MR-Imaging in Drug Resistant Epilepsy: Superiority of Epileptological Experience and High-Resolution MRI
Abstract number :
1.198
Submission category :
Year :
2000
Submission ID :
3181
Source :
www.aesnet.org
Presentation date :
12/2/2000 12:00:00 AM
Published date :
Dec 1, 2000, 06:00 AM
Authors :
Joachim von Oertzen, Horst Urbach, Stefanie Jungbluth, Ingmar Bluemcke, Christian E Elger, Dept of Epileptology Bonn Univ, Bonn, Germany; Dept of Radiology, Neuroradiology Bonn Univ, Bonn, Germany; Dept of Neuroradiology, Univ of Bonn, Bonn, Germany.

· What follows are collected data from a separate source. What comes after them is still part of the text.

(* ===== verification/AdminServer.v ===== *)
(** * The HTTP server: [src/metrics_http_server.cpp]

    Reading a request, the token that admin endpoints ask for, and the dispatch
    to the handlers a node registers.  A handler is known by its call; what it
    answers is a function of the call. *)

From Stdlib Require Import Ascii.
From S2P Require Import Prelude Types RaftLog Quorum RaftGroup Timers Replicate Membership Text Bytes DenseIndex Disk Wal WalScan Json Identity Config.

(** ** Text *)

(** Text with double quotes, which are written as single ones. *)
Fixpoint quoted (s : string) : string :=
  match s with
  | EmptyString => ""
  | String a s => String (if decide (a = "'"%char) then ascii_of_nat 34 else a) (quoted s)
  end.
Definition newline : string := String (ascii_of_nat 10) "".
Definition crlf : string := String (ascii_of_nat 13) newline.

(** ** Reading a request *)

Definition ExtractPath (request : string) : string :=
  match String.index 0 " " request with
  | None => ""
  | Some start =>
      match String.index (S start) " " request with
      | None => ""
      | Some stop => String.substring (S start) (stop - S start) request
      end
  end.

Definition ExtractMethod (request : string) : string :=
  match String.index 0 " " request with
  | None => ""
  | Some stop => String.substring 0 stop request
  end.

Definition PathWithoutQuery (path : string) : string :=
  match String.index 0 "?" path with
  | None => path
  | Some query => String.substring 0 query path
  end.

Definition kGroupIdPrefix : string := "group_id=".

Definition ExtractGroupIdFromQuery (path : string) : Z :=
  match String.index 0 "?" path with
  | None => 0
  | Some query =>
      let params := substr_from (S query) path in
      match String.index 0 kGroupIdPrefix params with
      | None => 0
      | Some found =>
          let start := (found + String.length kGroupIdPrefix)%nat in
          let text := match String.index start "&" params with
                      | None => substr_from start params
                      | Some stop => String.substring start (stop - start) params
                      end in
          default 0 (stoull text)
      end
  end.

Definition ExtractBody (request : string) : string :=
  match String.index 0 (crlf +:+ crlf) request with
  | None => ""
  | Some pos => substr_from (pos + 4) request
  end.

Definition kAuthPrefix : string := "Authorization: Bearer ".
Definition ExtractAuthToken (request : string) : string :=
  match String.index 0 kAuthPrefix request with
  | None => ""
  | Some found =>
      let pos := (found + String.length kAuthPrefix)%nat in
      match String.index pos crlf request with
      | None => ""
      | Some stop => String.substring pos (stop - pos) request
      end
  end.

(** The bytes are compared to the end. *)
Fixpoint bytes_differ (diff : Z) (a b : string) : Z :=
  match a, b with
  | String x a, String y b =>
      bytes_differ (Z.lor diff (Z.lxor (Z.of_N (N_of_ascii x)) (Z.of_N (N_of_ascii y)))) a b
  | _, _ => diff
  end.
Definition TimingSafeEqual (a b : string) : bool :=
  if decide (String.length a <> String.length b) then false
  else bool_decide (bytes_differ 0 a b = 0).

Definition IsAdminEndpoint (path method : string) : bool :=
  (bool_decide (path = "/v1/members") && bool_decide (method = "POST")) ||
  (String.prefix "/v1/members/" path && bool_decide (method = "DELETE")) ||
  (bool_decide (path = "/v1/snapshot/trigger") && bool_decide (method = "POST")) ||
  (bool_decide (path = "/v1/leadership/transfer") && bool_decide (method = "POST")) ||
  bool_decide (PathWithoutQuery path = "/v1/config").

(** The text behind the last slash. *)
Fixpoint after_last_slash (s : string) : option string :=
  match s with
  | EmptyString => None
  | String a s' =>
      match after_last_slash s' with
      | Some r => Some r
      | None => if decide (a = "/"%char) then Some s' else None
      end
  end.

(** ** The server *)

Inductive HandlerCall :=
| HMetrics
| HStatus
| HAddMember (node_id : Z) (addr : string) (group_id : Z)
| HRemoveMember (node_id group_id : Z)
| HTriggerSnapshot (group_id : Z)
| HTransferLeadership (target_node_id group_id : Z)
| HConfig (group_id : Z)
| HUpdateConfig (json : string) (group_id : Z).

(** Which handlers are registered. *)
Record MetricsHttpServer := mkMetricsHttpServer {
  admin_token_ : string;
  registry_ : bool;
  status_provider_ : bool;
  add_member_handler_ : bool;
  remove_member_handler_ : bool;
  trigger_snapshot_handler_ : bool;
  transfer_leadership_handler_ : bool;
  config_provider_ : bool;
  config_updater_ : bool
}.

(** What the server does with a request: the handler it calls, if any, and the
    response, or [None] for an exception. *)
Record Response := mkResponse {
  rs_body : string;
  rs_status_line : string;
  rs_content_type : string;
  rs_is_sse : bool
}.
Definition HttpAnswer : Type := option HandlerCall * option Response.

Definition status_line (text : string) : string := "HTTP/1.1 " +:+ text +:+ crlf.
Definition json_type : string := "application/json" +:+ crlf.
Definition responds (status body : string) : option Response :=
  Some (mkResponse body (status_line status) json_type false).

Section server.
Context `{!JsonText} (answer : HandlerCall -> string).

(** [json{{k1, v1}, {k2, v2}}.dump() + newline]: [None] for the exception. *)
Definition dump_pair (k1 v1 k2 v2 : string) : option string :=
  match jt_dump (json_object [(k1, Jstr v1); (k2, Jstr v2)]) with
  | inr text => Some (text +:+ newline)
  | inl _ => None
  end.
Definition bad_request (what : string) : option Response :=
  body ← dump_pair "error" "BAD_REQUEST" "message" what; responds "400 Bad Request" body.

(** [value("group_id", 0)], an [int]; [None] for the exception. *)
Definition group_id_value (j : json) : option Z :=
  match j with
  | Jobj l => match members_get "group_id" l with None => Some 0 | Some v => u64 <$> to_i32 v end
  | _ => None
  end.
Definition group_id_of_body (body : string) : Z :=
  match jt_parse body with inl _ => 0 | inr j => default 0 (group_id_value j) end.

(** [if (j.contains(key)) x = j[key];] with the text of the exception *)
Definition optional_field {A} (conv : json -> option A) (j : json) (key : string) (d : A) : string + A :=
  match json_get j key with
  | None => inr d
  | Some v => match conv v with Some a => inr a | None => inl jt_type_error end
  end.

(** The call of a handler, and the response with what it answers. *)
Definition calls (status : string) (h : HandlerCall) : HttpAnswer := (Some h, responds status (answer h)).

(** A comparison with -1; [Jfloat] stands for numbers with a fraction here. *)
Definition has_leader (j : json) : bool :=
  match json_get j "role" with
  | Some (Jstr "Leader") => true
  | _ => match json_get j "leader_id" with
         | None | Some Jnull | Some (Jint (-1)) => false
         | Some _ => true
         end
  end.

Definition readyz (sv : MetricsHttpServer) : HttpAnswer :=
  if status_provider_ sv then
    (Some HStatus,
     match jt_parse (answer HStatus) with
     | inl what => body ← dump_pair "status" "error" "message" what; responds "500 Internal Server Error" body
     | inr j =>
         if has_leader j then responds "200 OK" (quoted "{'status':'ready'}" +:+ newline)
         else responds "503 Service Unavailable" (quoted "{'status':'not_ready'}" +:+ newline)
     end)
  else (None, responds "200 OK" (quoted "{'status':'unknown'}" +:+ newline)).

Definition post_members (body : string) : HttpAnswer :=
  match jt_parse body with
  | inl what => (None, bad_request what)
  | inr j =>
      match optional_field to_i32 j "node_id" (-1) with
      | inl what => (None, bad_request what)
      | inr node_id =>
          match optional_field to_str j "addr" "" with
          | inl what => (None, bad_request what)
          | inr addr => calls "202 Accepted" (HAddMember node_id addr (group_id_of_body body))
          end
      end
  end.

Definition delete_member (path : string) : HttpAnswer :=
  let '(group_id, path_no_query) :=
    match String.index 0 "?" path with
    | None => (0, path)
    | Some q =>
        let query := substr_from (S q) path in
        (if String.prefix kGroupIdPrefix query
         then default 0 (stoull (substr_from (String.length kGroupIdPrefix) query)) else 0,
         String.substring 0 q path)
    end in
  let remove node_id := calls "202 Accepted" (HRemoveMember node_id group_id) in
  match after_last_slash path_no_query with
  | None | Some EmptyString => remove (-1)
  | Some text =>
      match stoi text with
      | Some (node_id, _) => remove node_id
      | None => (None, responds "400 Bad Request"
                         (quoted "{'error':'BAD_REQUEST','message':'invalid node_id'}" +:+ newline))
      end
  end.

Definition post_transfer (body : string) : HttpAnswer :=
  match jt_parse body with
  | inl what => (None, bad_request what)
  | inr j =>
      match optional_field to_i32 j "target_node_id" (-1) with
      | inl what => (None, bad_request what)
      | inr target_id =>
          match group_id_value j with
          | None => (None, bad_request jt_type_error)
          | Some group_id => calls "202 Accepted" (HTransferLeadership target_id group_id)
          end
      end
  end.

Definition unauthorized : option Response :=
  body ← dump_pair "error" "UNAUTHORIZED" "message" "Invalid or missing admin token";
  responds "401 Unauthorized" body.

(** The endpoints, once the token has been checked. *)
Definition route (sv : MetricsHttpServer) (request : string) : HttpAnswer :=
  let path := ExtractPath request in
  let path_no_query := PathWithoutQuery path in
  let body := ExtractBody request in
  let at_ p := bool_decide (path = p) in
  let starts m := String.prefix m request in
  if at_ "/metrics" && registry_ sv then
    (Some HMetrics, Some (mkResponse (answer HMetrics) (status_line "200 OK") ("text/plain; version=0.0.4" +:+ crlf) false))
  else if at_ "/healthz" || at_ "/livez" then
    (None, responds "200 OK" (quoted "{'status':'alive'}" +:+ newline))
  else if at_ "/readyz" then readyz sv
  else if at_ "/v1/status" then
    if status_provider_ sv then calls "200 OK" HStatus
    else (None, responds "200 OK" (quoted "{'error':'status_provider_not_set'}" +:+ newline))
  else if at_ "/v1/members" && starts "POST" && add_member_handler_ sv then post_members body
  else if String.prefix "/v1/members/" path && starts "DELETE" && remove_member_handler_ sv then delete_member path
  else if at_ "/v1/snapshot/trigger" && starts "POST" && trigger_snapshot_handler_ sv then
    calls "202 Accepted" (HTriggerSnapshot (group_id_of_body body))
  else if at_ "/v1/leadership/transfer" && starts "POST" && transfer_leadership_handler_ sv then post_transfer body
  else if bool_decide (path_no_query = "/v1/config") && starts "GET" && config_provider_ sv then
    calls "200 OK" (HConfig (ExtractGroupIdFromQuery path))
  else if bool_decide (path_no_query = "/v1/config") && starts "PATCH" && config_updater_ sv then
    calls "200 OK" (HUpdateConfig body (group_id_of_body body))
  else
    (None, Some (mkResponse "" (status_line "404 Not Found") json_type
                   (at_ "/v1/events" && bool_decide (ExtractMethod request = "GET")))).
(* ===== verification/Construct.v ===== *)
(** * Building groups: [src/raft_group.cpp], [src/raft_store.cpp]

    The constructor of [RaftGroup], the configuration that a store makes for one
    of its groups, and the directories the groups keep their data in. *)

From Stdlib Require Import Ascii.
From S2P Require Import Prelude Types RuntimeConfig RaftLog Quorum Sessions RaftGroup Timers Replicate Membership Text.
From S2P Require Import Bytes DenseIndex Disk Wal WalScan Identity Config AdminServer Store.

(** ** The whole configuration of a node *)

(** [rs_node] are the fields of [NodeSettings]; the fields for the metrics server
    and for injected factories are not read here. *)
Record RaftNodeSettings := mkRaftNodeSettings {
  rs_node : NodeSettings;
  rs_snapshot_threshold_entries : Z;
  rs_snapshot_threshold_bytes : Z;
  rs_snapshot_check_interval_ms : Z;
  rs_max_retry_attempts : Z;
  rs_base_retry_delay_ms : Z;
  rs_max_retry_delay_ms : Z;
  rs_log_retention_entries : Z;
  rs_propose_timeout_ms : Z;
  rs_max_snapshot_size_bytes : Z;
  rs_leader_lease_enabled : bool;
  rs_check_quorum_enabled : bool;
  rs_pre_vote_enabled : bool;
  rs_transport_batching_enabled : bool;
  rs_quiesced_mode_enabled : bool;
  rs_quiesced_idle_threshold_ms : Z;
  rs_quiesced_heartbeat_interval_ms : Z;
  rs_quiesced_election_timeout_ms : Z;
  rs_quiesced_max_consecutive_timeouts : Z
}.

(** The member initialisers, around the fields of [NodeSettings]. *)
Definition with_defaults (node : NodeSettings) (batching : bool) : RaftNodeSettings :=
  mkRaftNodeSettings node 10000 (10 * 1024 * 1024) 5000 5 10 500 0 5000 (100 * 1024 * 1024)
    true true true batching false 2000 5000 10000 3.

Definition MakeRuntimeConfigValues (config : RaftNodeSettings) : RuntimeConfigValues :=
  let node := rs_node config in
  mkRuntimeConfigValues (nc_election_timeout_ms node) (nc_heartbeat_interval_ms node)
    (nc_max_entries_per_append node) (nc_rpc_timeout_ms node)
    (rs_snapshot_threshold_entries config) (rs_snapshot_threshold_bytes config)
    (rs_snapshot_check_interval_ms config) (rs_max_retry_attempts config) (rs_base_retry_delay_ms config)
    (rs_max_retry_delay_ms config) (rs_log_retention_entries config) (rs_max_snapshot_size_bytes config)
    (rs_propose_timeout_ms config) (rs_leader_lease_enabled config)
    (max_pipeline_window default_values) (rs_transport_batching_enabled config).

(** The fields a group reads later. *)
Definition group_config (config : RaftNodeSettings) : RaftNodeConfig :=
  let node := rs_node config in
  mkRaftNodeConfig (nc_listen_addr node) (nc_auto_remove_dead_nodes node) (nc_dead_node_timeout_ms node)
    (rs_quiesced_mode_enabled config) (rs_quiesced_idle_threshold_ms config)
    (rs_quiesced_heartbeat_interval_ms config) (rs_quiesced_election_timeout_ms config)
    (rs_quiesced_max_consecutive_timeouts config) (nc_data_dir node) (nc_client_auth_enabled node).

RATIONALE: To evaluate quality of standard and high resolution MRI in drug resistant epilepsy. METHODS: About 500 files of epilepsy patients undergoing presurgical evaluation during 1996 and 1999 were checked for written findings of standard MRI by the original radiologist (1) and by an experienced neuroradiologists (2) as well as written findings of our high resolution MRI (3). All three kinds of reports were available for 125 patients, 93 of those underwent surgical resection. Results were correlated to pathological diagnosis when patient underwent surgical resection. RESULTS: Standard MRI findings described 48% of scans as normal. In 10% only non focal abnormalities were described. Hippocampal sclerosis was described in 7%. When standard MRI scans were reassessed by epileptological experienced neuroradiologists 28% of scans were excluded due to poor image quality. 21% were described as normal, hippocampal sclerosis was diagnosed in 17%. In high resolution MRI, 10% were described as normal, 5% showed non focal abnormalities and 45% showed hippocampal sclerosis. The remaining 40% showed other focal lesions. Over all sensitivity for focal lesions of standard MRI was 37%, of expert reassessment 58% and of high resolution MRI 85%. Over all specificity for histopathology of standard MRI was 18%, for expert assessment 32%, and for high resolution MRI 82%. CONCLUSIONS: Even with the improved image quality over the last years, standard MRI is an inadequate method for detecting focal lesions in epilepsies. Hence, in drug resistant epilepsy patients institutions with an epileptological expertise should provide a high resolution MRI as a starting point for presurgical evaluation. Using standard MRI in these patients means wasting health-care money and probably withhold presurgical evaluation that may cure patients epilepsy.